= Activity =
After locating the line that contains "string) (v : V)" in the data below, set down exactly that line and each one after it through the line that contains "(** The quantity", and nothing more.

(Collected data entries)
+--
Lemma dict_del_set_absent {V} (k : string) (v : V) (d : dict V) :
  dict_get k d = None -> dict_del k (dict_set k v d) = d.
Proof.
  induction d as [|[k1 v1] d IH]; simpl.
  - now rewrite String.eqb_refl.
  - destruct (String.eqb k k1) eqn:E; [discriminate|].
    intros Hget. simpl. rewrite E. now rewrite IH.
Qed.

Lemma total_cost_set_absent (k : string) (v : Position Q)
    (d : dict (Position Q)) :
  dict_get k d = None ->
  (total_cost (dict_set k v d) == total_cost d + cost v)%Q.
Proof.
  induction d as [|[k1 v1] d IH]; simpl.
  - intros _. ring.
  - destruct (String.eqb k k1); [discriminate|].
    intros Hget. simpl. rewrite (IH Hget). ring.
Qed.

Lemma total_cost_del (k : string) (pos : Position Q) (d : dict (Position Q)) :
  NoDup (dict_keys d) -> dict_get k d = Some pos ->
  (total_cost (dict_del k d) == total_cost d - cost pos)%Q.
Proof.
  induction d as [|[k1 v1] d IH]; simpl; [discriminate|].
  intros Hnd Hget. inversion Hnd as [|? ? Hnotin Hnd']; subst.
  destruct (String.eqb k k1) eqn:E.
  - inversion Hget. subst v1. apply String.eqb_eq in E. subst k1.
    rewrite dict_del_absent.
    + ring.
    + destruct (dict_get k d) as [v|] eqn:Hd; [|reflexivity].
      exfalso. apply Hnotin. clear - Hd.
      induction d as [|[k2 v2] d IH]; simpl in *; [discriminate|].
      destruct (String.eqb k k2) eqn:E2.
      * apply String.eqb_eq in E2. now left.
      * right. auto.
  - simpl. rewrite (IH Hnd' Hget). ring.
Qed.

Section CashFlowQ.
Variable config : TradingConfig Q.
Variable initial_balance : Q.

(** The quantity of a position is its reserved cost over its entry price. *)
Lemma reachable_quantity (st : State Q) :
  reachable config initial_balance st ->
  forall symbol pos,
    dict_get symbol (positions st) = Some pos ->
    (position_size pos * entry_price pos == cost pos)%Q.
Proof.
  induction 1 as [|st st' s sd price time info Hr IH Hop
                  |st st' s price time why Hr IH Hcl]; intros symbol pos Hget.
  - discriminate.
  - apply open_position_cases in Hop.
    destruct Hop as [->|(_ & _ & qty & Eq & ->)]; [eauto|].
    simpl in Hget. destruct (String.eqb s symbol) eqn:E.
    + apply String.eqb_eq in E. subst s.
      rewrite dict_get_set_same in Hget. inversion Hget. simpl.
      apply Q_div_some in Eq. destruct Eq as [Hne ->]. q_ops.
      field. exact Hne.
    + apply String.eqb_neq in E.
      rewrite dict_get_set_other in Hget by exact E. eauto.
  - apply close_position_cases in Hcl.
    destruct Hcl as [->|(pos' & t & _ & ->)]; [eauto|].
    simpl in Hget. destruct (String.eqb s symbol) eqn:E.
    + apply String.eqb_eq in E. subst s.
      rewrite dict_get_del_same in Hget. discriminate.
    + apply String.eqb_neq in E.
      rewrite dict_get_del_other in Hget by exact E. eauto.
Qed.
+--
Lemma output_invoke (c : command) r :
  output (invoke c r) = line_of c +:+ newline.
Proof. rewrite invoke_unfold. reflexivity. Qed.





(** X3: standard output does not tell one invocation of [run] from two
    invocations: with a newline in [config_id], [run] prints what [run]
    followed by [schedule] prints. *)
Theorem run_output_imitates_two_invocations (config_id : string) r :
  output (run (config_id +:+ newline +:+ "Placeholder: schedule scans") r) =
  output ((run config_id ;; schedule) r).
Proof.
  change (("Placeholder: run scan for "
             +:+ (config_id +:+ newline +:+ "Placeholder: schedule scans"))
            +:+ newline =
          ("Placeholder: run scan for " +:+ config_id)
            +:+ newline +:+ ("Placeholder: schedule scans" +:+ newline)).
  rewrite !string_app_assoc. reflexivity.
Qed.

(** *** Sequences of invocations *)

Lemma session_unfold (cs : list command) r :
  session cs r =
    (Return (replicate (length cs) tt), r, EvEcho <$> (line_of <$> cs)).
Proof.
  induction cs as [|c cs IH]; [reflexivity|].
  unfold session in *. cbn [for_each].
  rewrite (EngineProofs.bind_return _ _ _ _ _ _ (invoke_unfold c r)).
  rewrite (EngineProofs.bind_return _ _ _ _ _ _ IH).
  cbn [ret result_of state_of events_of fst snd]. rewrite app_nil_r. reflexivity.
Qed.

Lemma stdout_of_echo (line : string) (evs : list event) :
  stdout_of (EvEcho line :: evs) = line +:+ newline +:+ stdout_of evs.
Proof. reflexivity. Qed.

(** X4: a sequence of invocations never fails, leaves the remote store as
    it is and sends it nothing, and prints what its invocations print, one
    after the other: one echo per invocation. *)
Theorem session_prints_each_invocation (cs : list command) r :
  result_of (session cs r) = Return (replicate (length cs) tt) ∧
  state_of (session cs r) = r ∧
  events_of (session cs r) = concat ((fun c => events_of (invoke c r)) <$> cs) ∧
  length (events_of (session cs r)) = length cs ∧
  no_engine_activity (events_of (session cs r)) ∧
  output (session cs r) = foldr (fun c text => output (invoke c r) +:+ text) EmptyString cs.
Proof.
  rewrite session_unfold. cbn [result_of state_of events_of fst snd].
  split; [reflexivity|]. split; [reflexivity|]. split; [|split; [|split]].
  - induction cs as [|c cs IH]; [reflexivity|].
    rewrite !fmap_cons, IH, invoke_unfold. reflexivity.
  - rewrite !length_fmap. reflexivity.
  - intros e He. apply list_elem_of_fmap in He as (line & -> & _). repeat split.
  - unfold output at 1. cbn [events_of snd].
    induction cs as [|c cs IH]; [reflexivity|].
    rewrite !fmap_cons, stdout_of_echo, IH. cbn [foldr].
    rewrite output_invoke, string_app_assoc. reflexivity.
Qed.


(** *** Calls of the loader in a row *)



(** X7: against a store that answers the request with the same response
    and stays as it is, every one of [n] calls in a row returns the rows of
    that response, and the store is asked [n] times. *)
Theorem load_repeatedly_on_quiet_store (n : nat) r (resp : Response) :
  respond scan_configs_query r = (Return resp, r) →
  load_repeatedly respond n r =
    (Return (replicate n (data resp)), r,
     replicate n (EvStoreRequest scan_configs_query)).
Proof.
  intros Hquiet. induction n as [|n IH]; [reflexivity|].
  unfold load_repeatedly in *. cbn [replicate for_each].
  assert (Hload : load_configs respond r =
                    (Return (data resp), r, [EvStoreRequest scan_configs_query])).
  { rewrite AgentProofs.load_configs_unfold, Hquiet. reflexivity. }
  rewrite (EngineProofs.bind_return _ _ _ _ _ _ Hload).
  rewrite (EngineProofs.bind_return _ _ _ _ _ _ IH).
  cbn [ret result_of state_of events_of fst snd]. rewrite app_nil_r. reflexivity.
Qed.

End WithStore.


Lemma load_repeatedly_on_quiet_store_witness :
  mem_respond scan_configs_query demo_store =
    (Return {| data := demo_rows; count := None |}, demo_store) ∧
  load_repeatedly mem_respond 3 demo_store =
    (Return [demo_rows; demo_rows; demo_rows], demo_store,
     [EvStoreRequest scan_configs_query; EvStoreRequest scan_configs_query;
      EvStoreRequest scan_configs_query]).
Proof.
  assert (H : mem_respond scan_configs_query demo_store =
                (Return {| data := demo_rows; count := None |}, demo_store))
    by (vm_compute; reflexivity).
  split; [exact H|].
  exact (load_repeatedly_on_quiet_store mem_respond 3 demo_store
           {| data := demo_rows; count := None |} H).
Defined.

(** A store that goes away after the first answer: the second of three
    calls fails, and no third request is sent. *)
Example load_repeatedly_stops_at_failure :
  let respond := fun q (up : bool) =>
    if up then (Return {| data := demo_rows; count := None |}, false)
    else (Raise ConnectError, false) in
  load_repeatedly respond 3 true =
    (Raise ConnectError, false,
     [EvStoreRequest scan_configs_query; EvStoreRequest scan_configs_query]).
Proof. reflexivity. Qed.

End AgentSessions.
+--
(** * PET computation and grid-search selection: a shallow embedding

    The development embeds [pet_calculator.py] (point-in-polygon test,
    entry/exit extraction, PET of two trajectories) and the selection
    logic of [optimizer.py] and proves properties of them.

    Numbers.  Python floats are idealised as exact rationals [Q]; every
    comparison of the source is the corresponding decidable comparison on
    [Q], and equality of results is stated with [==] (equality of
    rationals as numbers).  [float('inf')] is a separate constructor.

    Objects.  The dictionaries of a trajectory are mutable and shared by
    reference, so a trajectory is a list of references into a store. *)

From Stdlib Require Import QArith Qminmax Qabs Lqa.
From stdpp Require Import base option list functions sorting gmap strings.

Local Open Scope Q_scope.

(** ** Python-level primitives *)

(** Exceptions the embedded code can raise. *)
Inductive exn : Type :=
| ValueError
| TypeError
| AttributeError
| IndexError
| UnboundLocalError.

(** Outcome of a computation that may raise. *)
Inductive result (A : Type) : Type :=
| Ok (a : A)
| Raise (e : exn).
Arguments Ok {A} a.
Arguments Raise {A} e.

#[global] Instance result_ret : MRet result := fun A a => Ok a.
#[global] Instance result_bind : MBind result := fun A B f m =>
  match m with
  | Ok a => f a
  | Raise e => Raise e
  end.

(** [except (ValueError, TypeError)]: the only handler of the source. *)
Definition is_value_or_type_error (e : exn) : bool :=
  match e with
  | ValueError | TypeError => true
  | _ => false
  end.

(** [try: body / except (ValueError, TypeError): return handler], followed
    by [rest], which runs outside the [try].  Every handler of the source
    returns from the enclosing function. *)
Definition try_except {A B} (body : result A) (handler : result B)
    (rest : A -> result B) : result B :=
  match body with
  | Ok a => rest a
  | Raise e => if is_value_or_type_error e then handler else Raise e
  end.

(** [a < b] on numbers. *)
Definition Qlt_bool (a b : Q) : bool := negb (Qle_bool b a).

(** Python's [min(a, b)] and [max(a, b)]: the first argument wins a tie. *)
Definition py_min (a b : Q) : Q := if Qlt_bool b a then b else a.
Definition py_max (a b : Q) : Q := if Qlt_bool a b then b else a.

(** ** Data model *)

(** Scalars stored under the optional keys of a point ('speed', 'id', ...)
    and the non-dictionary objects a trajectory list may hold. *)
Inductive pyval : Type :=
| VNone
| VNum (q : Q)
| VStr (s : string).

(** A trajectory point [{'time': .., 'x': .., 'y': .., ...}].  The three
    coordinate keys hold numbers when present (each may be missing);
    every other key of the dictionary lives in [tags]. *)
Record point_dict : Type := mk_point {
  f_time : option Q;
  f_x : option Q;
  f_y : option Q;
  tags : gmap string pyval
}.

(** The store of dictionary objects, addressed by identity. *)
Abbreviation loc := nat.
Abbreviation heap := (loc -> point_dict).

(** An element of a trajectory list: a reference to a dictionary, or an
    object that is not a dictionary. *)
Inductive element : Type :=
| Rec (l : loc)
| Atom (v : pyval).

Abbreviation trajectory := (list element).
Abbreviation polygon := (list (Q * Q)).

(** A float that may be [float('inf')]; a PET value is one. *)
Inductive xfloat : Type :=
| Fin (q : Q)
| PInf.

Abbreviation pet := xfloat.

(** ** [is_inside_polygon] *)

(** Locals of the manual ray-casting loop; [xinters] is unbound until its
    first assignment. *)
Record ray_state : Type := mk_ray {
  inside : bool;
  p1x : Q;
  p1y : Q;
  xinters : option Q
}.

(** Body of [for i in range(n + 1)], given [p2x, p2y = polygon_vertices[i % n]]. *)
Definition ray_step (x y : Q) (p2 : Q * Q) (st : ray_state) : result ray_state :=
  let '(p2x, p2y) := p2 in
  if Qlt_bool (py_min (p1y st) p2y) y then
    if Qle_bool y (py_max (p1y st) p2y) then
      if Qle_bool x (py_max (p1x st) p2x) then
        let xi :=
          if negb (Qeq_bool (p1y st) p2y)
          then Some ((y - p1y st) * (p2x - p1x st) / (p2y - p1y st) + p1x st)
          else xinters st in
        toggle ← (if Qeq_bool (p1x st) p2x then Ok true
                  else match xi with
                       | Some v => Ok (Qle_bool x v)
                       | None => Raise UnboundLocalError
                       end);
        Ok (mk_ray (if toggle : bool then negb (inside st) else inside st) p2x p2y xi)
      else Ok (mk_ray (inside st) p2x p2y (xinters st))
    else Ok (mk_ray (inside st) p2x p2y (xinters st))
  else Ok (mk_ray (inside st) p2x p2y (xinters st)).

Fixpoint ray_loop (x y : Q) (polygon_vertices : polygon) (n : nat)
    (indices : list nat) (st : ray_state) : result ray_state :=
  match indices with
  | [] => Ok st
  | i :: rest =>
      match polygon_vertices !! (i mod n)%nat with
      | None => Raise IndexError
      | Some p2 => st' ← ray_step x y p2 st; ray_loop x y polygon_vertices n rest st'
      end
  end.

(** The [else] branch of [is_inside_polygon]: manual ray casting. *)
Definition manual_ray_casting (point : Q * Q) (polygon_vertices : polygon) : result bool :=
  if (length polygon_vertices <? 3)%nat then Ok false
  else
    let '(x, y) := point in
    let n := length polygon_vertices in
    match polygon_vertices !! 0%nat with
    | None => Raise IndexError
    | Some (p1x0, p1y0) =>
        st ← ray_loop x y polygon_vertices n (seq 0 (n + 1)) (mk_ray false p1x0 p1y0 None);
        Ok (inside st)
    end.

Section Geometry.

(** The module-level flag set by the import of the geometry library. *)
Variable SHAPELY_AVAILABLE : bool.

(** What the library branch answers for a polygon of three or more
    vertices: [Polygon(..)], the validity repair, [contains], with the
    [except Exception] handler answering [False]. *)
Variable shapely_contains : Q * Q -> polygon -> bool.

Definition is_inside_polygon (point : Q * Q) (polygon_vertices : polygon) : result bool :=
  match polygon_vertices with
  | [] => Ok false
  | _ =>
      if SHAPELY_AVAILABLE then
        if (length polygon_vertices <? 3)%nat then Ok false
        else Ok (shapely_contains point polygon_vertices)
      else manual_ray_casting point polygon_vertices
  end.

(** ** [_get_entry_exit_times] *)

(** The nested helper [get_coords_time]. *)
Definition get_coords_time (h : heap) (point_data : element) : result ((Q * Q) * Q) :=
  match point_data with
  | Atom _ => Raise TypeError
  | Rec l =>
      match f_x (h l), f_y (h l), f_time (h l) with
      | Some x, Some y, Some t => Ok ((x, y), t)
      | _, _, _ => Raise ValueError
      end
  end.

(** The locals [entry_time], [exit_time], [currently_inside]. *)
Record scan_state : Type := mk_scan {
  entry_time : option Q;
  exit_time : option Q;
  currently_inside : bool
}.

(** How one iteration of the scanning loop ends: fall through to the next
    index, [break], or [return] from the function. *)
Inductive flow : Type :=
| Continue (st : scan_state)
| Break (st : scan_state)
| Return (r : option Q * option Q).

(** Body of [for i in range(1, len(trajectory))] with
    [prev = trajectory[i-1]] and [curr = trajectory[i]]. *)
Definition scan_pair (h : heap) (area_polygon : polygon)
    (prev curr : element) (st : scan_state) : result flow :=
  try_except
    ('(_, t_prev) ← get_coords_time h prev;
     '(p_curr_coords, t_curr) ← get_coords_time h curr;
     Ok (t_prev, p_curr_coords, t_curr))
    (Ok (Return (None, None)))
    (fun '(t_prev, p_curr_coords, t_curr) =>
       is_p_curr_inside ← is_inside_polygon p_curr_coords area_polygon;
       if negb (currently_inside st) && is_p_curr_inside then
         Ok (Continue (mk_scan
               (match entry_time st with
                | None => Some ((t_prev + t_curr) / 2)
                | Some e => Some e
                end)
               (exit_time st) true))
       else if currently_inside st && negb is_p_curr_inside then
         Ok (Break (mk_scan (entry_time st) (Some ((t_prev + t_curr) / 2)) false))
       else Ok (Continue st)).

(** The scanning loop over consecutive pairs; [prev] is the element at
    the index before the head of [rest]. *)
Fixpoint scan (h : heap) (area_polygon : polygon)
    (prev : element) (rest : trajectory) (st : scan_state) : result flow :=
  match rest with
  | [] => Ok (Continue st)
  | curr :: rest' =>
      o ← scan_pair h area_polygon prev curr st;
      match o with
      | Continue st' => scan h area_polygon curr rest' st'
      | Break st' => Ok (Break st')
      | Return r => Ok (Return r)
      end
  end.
+--
= Output for this task =
Lemma dict_del_set_absent {V} (k : string) (v : V) (d : dict V) :
  dict_get k d = None -> dict_del k (dict_set k v d) = d.
Proof.
  induction d as [|[k1 v1] d IH]; simpl.
  - now rewrite String.eqb_refl.
  - destruct (String.eqb k k1) eqn:E; [discriminate|].
    intros Hget. simpl. rewrite E. now rewrite IH.
Qed.

Lemma total_cost_set_absent (k : string) (v : Position Q)
    (d : dict (Position Q)) :
  dict_get k d = None ->
  (total_cost (dict_set k v d) == total_cost d + cost v)%Q.
Proof.
  induction d as [|[k1 v1] d IH]; simpl.
  - intros _. ring.
  - destruct (String.eqb k k1); [discriminate|].
    intros Hget. simpl. rewrite (IH Hget). ring.
Qed.

Lemma total_cost_del (k : string) (pos : Position Q) (d : dict (Position Q)) :
  NoDup (dict_keys d) -> dict_get k d = Some pos ->
  (total_cost (dict_del k d) == total_cost d - cost pos)%Q.
Proof.
  induction d as [|[k1 v1] d IH]; simpl; [discriminate|].
  intros Hnd Hget. inversion Hnd as [|? ? Hnotin Hnd']; subst.
  destruct (String.eqb k k1) eqn:E.
  - inversion Hget. subst v1. apply String.eqb_eq in E. subst k1.
    rewrite dict_del_absent.
    + ring.
    + destruct (dict_get k d) as [v|] eqn:Hd; [|reflexivity].
      exfalso. apply Hnotin. clear - Hd.
      induction d as [|[k2 v2] d IH]; simpl in *; [discriminate|].
      destruct (String.eqb k k2) eqn:E2.
      * apply String.eqb_eq in E2. now left.
      * right. auto.
  - simpl. rewrite (IH Hnd' Hget). ring.
Qed.

Section CashFlowQ.
Variable config : TradingConfig Q.
Variable initial_balance : Q.

(** The quantity of a position is its reserved cost over its entry price. *)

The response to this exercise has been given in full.